A Legacy of Innovation: Ahead of the Curve on Advanced Cooling for AI & HPC
Reflections on 2023 and Looking Ahead to 2024
By Chris Sharp, Chief Technology Officer, Digital Realty
The end of the year is a great time to look back and reflect on achievements and lessons learned and how we’re building on the past as we plan for the future.
Artificial intelligence (AI) and high-performance computing (HPC) have emerged as key areas of opportunity for innovation and business transformation.
The challenge for IT leaders is to enable these high-density workloads with the right IT infrastructure, and increasingly the community is discussing advanced cooling technologies like liquid cooling.
While direct liquid cooling (DLC) is being deployed in data centres today more than ever before, would you be surprised to learn that we’ve been deploying it in our data centre designs at Digital Realty since 2015? Did you also know that liquid cooling technology isn’t always the right choice for every high-density AI or HPC workload?
In this post, I’ll cover the basics of the data centre cooling needs for high-density workloads like AI and HPC, and how Digital Realty’s legacy of innovation has prepared us to support the acceleration of demand for advanced cooling techniques of all kinds, including liquid cooling solutions.
I’ll also share case studies from our innovation journey that demonstrate how enabling innovation is about having the right strategy and the right partners, rather than a one-size-fits-all approach.
Cooling needs of high-density workloads
The density of an AI or HPC deployment determines its unique cooling needs.
The power density requirements for AI and HPC can be 5-10 times higher than other data centre use cases.
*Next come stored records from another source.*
(* ===== verification/ToolMessages.v ===== *)
(** The messages that a process sends to the tool (messages/src/base/Thread.x, File.x, Blob.x and
    messages/src/events/*.x) as the XDR procedures rpcgen makes for them encode them. *)
From S2P Require Import Prelude Probe PCIndex Headers Services XDR RawData ThreadName.

(** ** Booleans *)
Program Definition xdr_bool : codec bool :=
  xdr_struct xdr_i32 (fun z => negb (z =? 0)) (fun b : bool => if b then 1 else 0) _.
Next Obligation. by intros []. Qed.

(** ** Structures *)
Program Definition xdr_CBTF_Protocol_ThreadName : codec CBTF_Protocol_ThreadName :=
  xdr_struct (xdr_i32 ⊗ xdr_string ⊗ xdr_i64 ⊗ xdr_bool ⊗ xdr_i64 ⊗ xdr_i32 ⊗ xdr_i32)
    (fun '(e, (h, (p, (b, (t, (r, o)))))) => mkProtocolName e h p b t r o)
    (fun n => (p_experiment n, (p_host n, (p_pid n, (p_has_posix_tid n, (p_posix_tid n, (p_rank n, p_omp_tid n))))))) _.
Next Obligation. by intros []. Qed.
Definition xdr_CBTF_Protocol_ThreadNameGroup : codec (list CBTF_Protocol_ThreadName) := xdr_array xdr_CBTF_Protocol_ThreadName.

Inductive CBTF_Protocol_ThreadState := Disconnected | Connecting | Nonexistent | Running | Suspended | Terminated.
Definition state_code (s : CBTF_Protocol_ThreadState) : Z :=
  match s with Disconnected => 0 | Connecting => 1 | Nonexistent => 2 | Running => 3 | Suspended => 4 | Terminated => 5 end.
Definition state_of_code (z : Z) : CBTF_Protocol_ThreadState :=
  default Disconnected (List.find (fun s => state_code s =? z) [Connecting; Nonexistent; Running; Suspended; Terminated]).
Program Definition xdr_CBTF_Protocol_ThreadState : codec CBTF_Protocol_ThreadState := xdr_enum state_code state_of_code _.
Next Obligation. by intros []. Qed.

Record CBTF_Protocol_FileName := mkFileName { fn_path : string; fn_checksum : Z }.
Program Definition xdr_CBTF_Protocol_FileName : codec CBTF_Protocol_FileName :=
  xdr_struct (xdr_string ⊗ xdr_u64) (fun '(p, c) => mkFileName p c) (fun f => (fn_path f, fn_checksum f)) _.
Next Obligation. by intros []. Qed.

Record object_message := mkObject {
  o_linked_object : CBTF_Protocol_FileName; o_range : Z * Z; o_time_begin : Z; o_time_end : Z; o_is_executable : bool }.
Program Definition xdr_CBTF_Protocol_LinkedObject : codec object_message :=
  xdr_struct (xdr_CBTF_Protocol_FileName ⊗ (xdr_u64 ⊗ xdr_u64) ⊗ xdr_u64 ⊗ xdr_u64 ⊗ xdr_bool)
    (fun '(f, (r, (b, (e, x)))) => mkObject f r b e x)
    (fun o => (o_linked_object o, (o_range o, (o_time_begin o, (o_time_end o, o_is_executable o))))) _.
Next Obligation. by intros []. Qed.

Record group_message := mkGroupMessage { gm_thread : CBTF_Protocol_ThreadName; gm_linkedobjects : list object_message }.
Program Definition xdr_CBTF_Protocol_LinkedObjectGroup : codec group_message :=
  xdr_struct (xdr_CBTF_Protocol_ThreadName ⊗ xdr_array xdr_CBTF_Protocol_LinkedObject)
    (fun '(t, o) => mkGroupMessage t o) (fun g => (gm_thread g, gm_linkedobjects g)) _.
Next Obligation. by intros []. Qed.

Definition xdr_CBTF_Protocol_ThreadsStateChanged : codec (list CBTF_Protocol_ThreadName * CBTF_Protocol_ThreadState) :=
  xdr_CBTF_Protocol_ThreadNameGroup ⊗ xdr_CBTF_Protocol_ThreadState.
Definition xdr_CBTF_Protocol_Blob : codec (list Z) := xdr_array xdr_u8.
(* ===== verification/NetworkReady.v ===== *)
(** The threads of a process and their connection to the network (services/src/mrnet/MRNet_Send.c): one
    thread connects while others may already want to send, and wait on a condition variable. A
    transition system with one step per operation on the mutex and the condition variable, for any number of
    threads. *)
From stdpp Require Import relations.
From S2P Require Import Prelude.
#[local] Open Scope Z_scope.

(** Where a thread is in CBTF_MRNet_LW_connect() or in CBTF_MRNet_LW_sendToFrontend() *)
Inductive pc :=
| ConnectLock | ConnectHeld | ConnectBusy | ConnectNotify | ConnectUnlock | ConnectReturned
| SendLock | SendHeld | SendWaiting | SendRelock | SendRelocked | SendReady | Sent.
#[export] Instance pc_eq_dec : EqDecision pc.
Proof. solve_decision. Defined.

(** [mrnet_connected] is the flag of the code, [network_ready] whether the front end has said that the network is
    ready; [sends] are the threads that have sent, each with whether the network was ready. *)
Record conf := mkConf {
  mutex : option nat; mrnet_connected : bool; network_ready : bool; threads : list pc; sends : list (nat * bool) }.

(** pthread_cond_broadcast() *)
Definition wake (p : pc) : pc := match p with SendWaiting => SendRelock | _ => p end.

Section system.
(** POSIX lets pthread_cond_wait() return without a broadcast, too; and receiving from the front end may fail, which
    ends the wait for its answer but sets the flag all the same. *)
Context (spurious failing : bool).
(* ===== verification/BFDFunctions.v ===== *)
(** Which functions core/src/BFDSymbols.cpp finds: those with a sampled address, where a function goes from its
    symbol to the next function symbol or the end of its section. *)
From stdpp Require Import sorting.
From S2P Require Import Prelude FlatTopology Hostlist PerfData ThreadName LinkedObjects SortedMap AddressBitmap SymbolTable BFDSymbols.
#[local] Open Scope Z_scope.

(** ** Reference: the spans of function symbols in the order of their addresses *)
Definition span_end (s : asymbol) (next : list asymbol) : Z :=
  match next with [] => section_end s | t :: _ => Z.min (sym_value t) (section_end s) end.
Fixpoint spans (symbols : list asymbol) : list (asymbol * Z) :=
  match symbols with [] => [] | s :: rest => (s, span_end s rest) :: spans rest end.
Definition sampled_span (base : Z) (obj : Z * Z) (addrs : list Z) (x : asymbol * Z) : bool :=
  (sym_value x.1 <? x.2) && doesContain obj (base + sym_value x.1) && existsb (doesContain (base + sym_value x.1, base + x.2)) addrs.
Definition span_function (base : Z) (x : asymbol * Z) : BFDFunction := mkFunction (sym_name x.1) (base + sym_value x.1) (base + x.2).
Definition sampled_functions (base : Z) (obj : Z * Z) (addrs : list Z) (symbols : list asymbol) : list BFDFunction :=
  span_function base <$> List.filter (sampled_span base obj addrs) (spans symbols).

(** Symbols lie in their sections, which end below 2^64 where they are loaded. *)
Definition in_section (base : Z) (s : asymbol) : Prop :=
  0 <= s_vma (sym_section s) <= sym_value s /\ sym_value s <= s_vma (sym_section s) + s_size (sym_section s) /\
  base + s_vma (sym_section s) + s_size (sym_section s) < 2 ^ 64.

Section found.
Context (base : Z) (obj : Z * Z) (Hbase : 0 <= base) (stale : list asymbol) (Hstale : stale <> []).
Notation functions := (List.filter function_symbol).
Traditional workloads tend to be in the range of 5-8 kW per rack.
In 2024, it’s likely that some computing hardware may enable power densities exceeding 100 kW/rack and the peak density in the data centre could reach 150 kW/rack over the next couple of years.
Traditional workload densities can be air cooled, however, broadly speaking, most AI & HPC workflows require specialized cooling such as direct liquid cooling (DLC), air-assistant liquid cooling (AALC), or a rear-door heat exchanger.
Not all AI & HPC workloads require liquid cooling
The requirements for liquid cooling solutions
Requirements for liquid cooling vary by the hardware vendor, the specific hardware itself, and the workload type. Liquid cooling solutions are not appropriate for all hardware or every scenario.
Even in the age of AI, not every rack will be drawing 100 kW, and may not even demand specialized advanced cooling technology.
For example, inferencing deployments tend to be less power-hungry than training deployments and may be able to be cooled with traditional air-cooling techniques. Machine learning requires fewer resources, while deep learning and generative AI require massive environments due to their complexity.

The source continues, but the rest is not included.